Abstract

Background: Subarachnoid block (SAB) was a common regional anaesthetic technique, with opioids as adjuvants to enhance effectiveness and reduce hypotension. Objective: Comparison of the effectiveness of consecutive versus premixed administration of fentanyl and hyperbaric bupivacaine in subarachnoid block for TAH. Methods: This Quasi experimental study was carried out in 70 patients divided into two groups of 35 each: Group A received 0.5% hyperbaric bupivacaine 15mg (3ml) premixed with fentanyl 25µg (0.5ml) in a same syringe and Group Breceived fentanyl 25µg (0.5ml) in one syringe followed by 0.5% hyperbaric bupivacaine 15mg (3ml) in a separate syringe.
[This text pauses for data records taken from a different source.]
Lemma uuid_gen_time_unique_witness :
  StronglySorted Z.gt [12; 11] /\
  NoDup (map (fun t => mkCassUuid (set_version t 1) 7) [12; 11]).
Proof.
  refine (uuid_gen_time_unique 11 7
    (mkGenState 12 (set_thread (set_thread (set_thread (set_thread (set_thread (set_thread
       (fun _ => TStart) 0 (TSampled 11)) 0 (TLoaded 11 0)) 0 TStart)
       1 (TSampled 5)) 1 (TLoaded 5 11)) 1 TStart) [12; 11]) _ _ _).
  - lia.
  - eapply rtc_l; [eapply (step_sample 11 gen_init 0 11); [reflexivity|lia]|].
    eapply rtc_l; [eapply (step_load _ _ 0); reflexivity|].
    eapply rtc_l; [eapply (step_commit _ _ 0); reflexivity|].
    eapply rtc_l; [eapply (step_sample 11 _ 1 5); [reflexivity|lia]|].
    eapply rtc_l; [eapply (step_load _ _ 1); reflexivity|].
    eapply rtc_l; [eapply (step_commit _ _ 1); reflexivity|]. apply rtc_refl.
  - vm_compute. reflexivity.
Defined.

(** The loop of [cass_uuid_gen_time] ends as soon as the clock shows a time
    beyond the last timestamp, and returns a timestamp beyond it. *)
Theorem monotonic_timestamp_returns (last : Z) (clock : list Z) :
  0 <= last -> last + 1 < 2 ^ 64 -> Exists (fun ms => last < from_unix_timestamp ms) clock ->
  exists ts, monotonic_timestamp last clock = (ts, Some ts) /\ last < ts.
Proof.
  intros H0 H1 Hex. induction clock as [|ms clock IH]; [by inversion Hex|]. simpl.
  unfold try_monotonic_timestamp.
  assert (Hn : 0 <= from_unix_timestamp ms) by (unfold from_unix_timestamp, wrap_u; apply Z.mod_pos_bound; lia).
  pose proof (try_commit_spec (from_unix_timestamp ms) last last Hn H0 H0 H1) as Hc.
  destruct (try_commit (from_unix_timestamp ms) last last) as [cur' r] eqn:E.
  destruct Hc as [[-> ->]|(-> & Hlt & _)]; [|eauto].
  apply IH. inversion Hex as [? ? Hnow|]; subst; [|done]. exfalso.
  unfold try_commit in E. rewrite Z.eqb_refl in E.
  destruct (Z.gtb_spec (from_unix_timestamp ms) last); [done|lia].
Qed.
(* ===== verification/UuidText.v ===== *)
(** * The text form of UUIDs (cql_types/uuid.rs)

    [cass_uuid_string] and [cass_uuid_from_string].  Formatting and parsing are the uuid
    crate's: [uuid_text] gives the forms of text its documentation lists, the class
    [UuidFormat] says that they are what is written and read, and [lower_hex] is an
    instance of it. *)

From Stdlib Require Import ZArith Lia Ascii String.
From stdpp Require Import base list strings sets.
From S2P Require Import Prelude ArgConv Types Uuid.

Open Scope Z_scope.

(** ** The functions *)

(** [Hyphenated]'s [Display] and [Uuid::parse_str], on the 128-bit value. *)
Class UuidCrate := {
  hyphenated : Z -> string;
  parse_str : string -> option Z
}.

Section Text.
Context {crate : UuidCrate}.

(** The bytes written to [output], with the NUL. *)
Definition cass_uuid_string (uuid_raw : CassUuid) : string :=
  hyphenated (Uuid_from uuid_raw) +:+ String zero EmptyString.

(** The code, and what is written to [output] if anything. *)
Definition cass_uuid_from_string_n (value : char_ptr) (value_length : nat)
  : CassError * option CassUuid :=
  match to_str value value_length with
  | Err _ => (CASS_ERROR_LIB_BAD_PARAMS, None)
  | Ok value_str =>
      match parse_str value_str with
      | Some parsed_uuid => (CASS_OK, Some (CassUuid_from parsed_uuid))
      | None => (CASS_ERROR_LIB_BAD_PARAMS, None)
      end
  end.

Definition cass_uuid_from_string (value : char_ptr) : CassError * option CassUuid :=
  let '(value, value_length) := as_len_delimited value in
  cass_uuid_from_string_n value value_length.

End Text.

(** ** The forms of text *)

(** Both cases of letters are read. *)
Definition hex_value (c : ascii) : option Z :=
  let n := Z.of_nat (nat_of_ascii c) in
  if in_rng 48 57 n then Some (n - 48)
  else if in_rng 97 102 n then Some (n - 87)
  else if in_rng 65 70 n then Some (n - 55)
  else None.

(** The number a list of hexadecimal digits denotes. *)
Fixpoint of_hex (acc : Z) (l : list ascii) : option Z :=
  match l with
  | [] => Some acc
  | c :: l => match hex_value c with Some d => of_hex (acc * 16 + d) l | None => None end
  end.

Definition hyphen : ascii := ascii_of_nat 45.

(** 32 digits in groups of 8, 4, 4, 4 and 12. *)
Definition grouped (d : list ascii) : list ascii :=
  take 8 d ++ hyphen :: take 4 (drop 8 d) ++ hyphen :: take 4 (drop 12 d) ++
  hyphen :: take 4 (drop 16 d) ++ hyphen :: drop 20 d.

Definition braced (l : list ascii) : list ascii := ascii_of_nat 123 :: l ++ [ascii_of_nat 125].
Definition urn (l : list ascii) : list ascii := list_ascii_of_string "urn:uuid:" ++ l.

(** The four forms the uuid crate reads: simple, hyphenated, braced, and URN. *)
Definition forms : list (list ascii -> list ascii) := [id; grouped; braced ∘ grouped; urn ∘ grouped].

Definition uuid_text (s : string) (u : Z) : Prop :=
  exists form d, form ∈ forms /\ List.length d = 32%nat /\ of_hex 0 d = Some u /\
    list_ascii_of_string s = form d.

(** The hyphenated form has 36 characters, lower-case hexadecimal digits and hyphens, and
    is parsed back; the texts parsed are those of the four forms. *)
Definition plain_char (c : ascii) : bool :=
  let n := nat_of_ascii c in ((48 <=? n) && (n <=? 57) || (97 <=? n) && (n <=? 102) || (n =? 45))%nat.

Class UuidFormat `{UuidCrate} := {
  hyphenated_length u : in_u 128 u -> String.length (hyphenated u) = 36%nat;
  hyphenated_chars u : in_u 128 u -> forallb plain_char (list_ascii_of_string (hyphenated u)) = true;
  parse_hyphenated u : in_u 128 u -> parse_str (hyphenated u) = Some u;
  parse_documented s u : parse_str s = Some u <-> uuid_text s u
}.

(** What reading a text ([None] for the null pointer) must give: the UUID the text denotes,
    or [CASS_ERROR_LIB_BAD_PARAMS] with nothing written if it denotes none. *)
Definition reads_uuid (text : option string) (r : CassError * option CassUuid) : Prop :=
  (forall t v, text = Some t -> uuid_text t v ->
     exists w, r = (CASS_OK, Some w) /\ CassUuid_ok w /\ Uuid_from w = v) /\
  (~ (exists t v, text = Some t /\ uuid_text t v) -> r = (CASS_ERROR_LIB_BAD_PARAMS, None)).
(** ** Plain text *)

Lemma plain_char_byte c : plain_char c = true -> in_rng 0 127 (Z.of_N (N_of_ascii c)) = true /\ c <> zero.
Proof. destruct c as [[] [] [] [] [] [] [] []]; vm_compute; naive_solver. Qed.

Lemma plain_utf8 s :
  forallb plain_char (list_ascii_of_string s) = true -> utf8_valid (as_bytes s) = true.
Proof.
  unfold as_bytes. induction (list_ascii_of_string s) as [|c l IH]; [done|]. intros [Hc Hl]%andb_true_iff.
  cbn [map utf8_valid]. destruct (plain_char_byte c Hc) as [-> _]. by apply IH.
Qed.
Lemma read_groups_gap room i rest :
  read_groups room i (COLON :: COLON :: rest) = ([], false, COLON :: COLON :: rest).
Proof.
  destruct room; [done|]. cbn [read_groups].
  assert (read_number 16 16 4 true (COLON :: rest) = None) as Hn by done.
  assert (read_ipv4_addr (COLON :: rest) = None) as H4 by done.
  assert (read_ipv4_addr (COLON :: COLON :: rest) = None) as H4' by done.
  destruct i; cbn [read_separator]; simpl read_given_char; cbn.
  - by destruct room.
  - by destruct room.
Qed.

(** The run of zeroes that [fmt_ipv6] compresses is a run of zeroes. *)
Definition zero_run (segs : list Z) (r : nat * nat) : Prop :=
  (r.1 + r.2 <= length segs)%nat /\ forall j, (r.1 <= j < r.1 + r.2)%nat -> segs !! j = Some 0.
The study compared the onset of sensory and motor block, reaching maximum sensory level, and complete motor block, as well as the time required for analgesia and ephedrine. Statistical significance was determined at a P-value < 0.05. Results: The study found that group B had significantly less time for onset of sensory block(3.45±0.41 vs 2.65±0.32min), motor block (4.51±0.53 vs 3.31±0.46min), and total ephedrine consumption (15.29±6.52 vs 11.86±5.95mg)compared to group A. Additionally, the time of sensory (236.8±21.7 vs 269.6±24.3 min) and motor block regression (203.8±18.6 vs 237.5±20.8min), and first required analgesia (248.2±23.3 vs 283.8±23.4 min)was longer in group B. Conclusion: Consecutive administration of fentanyl and hyperbaric bupivacaine is more effective than premixed administration in subarachnoid block for total abdominal hysterectomy.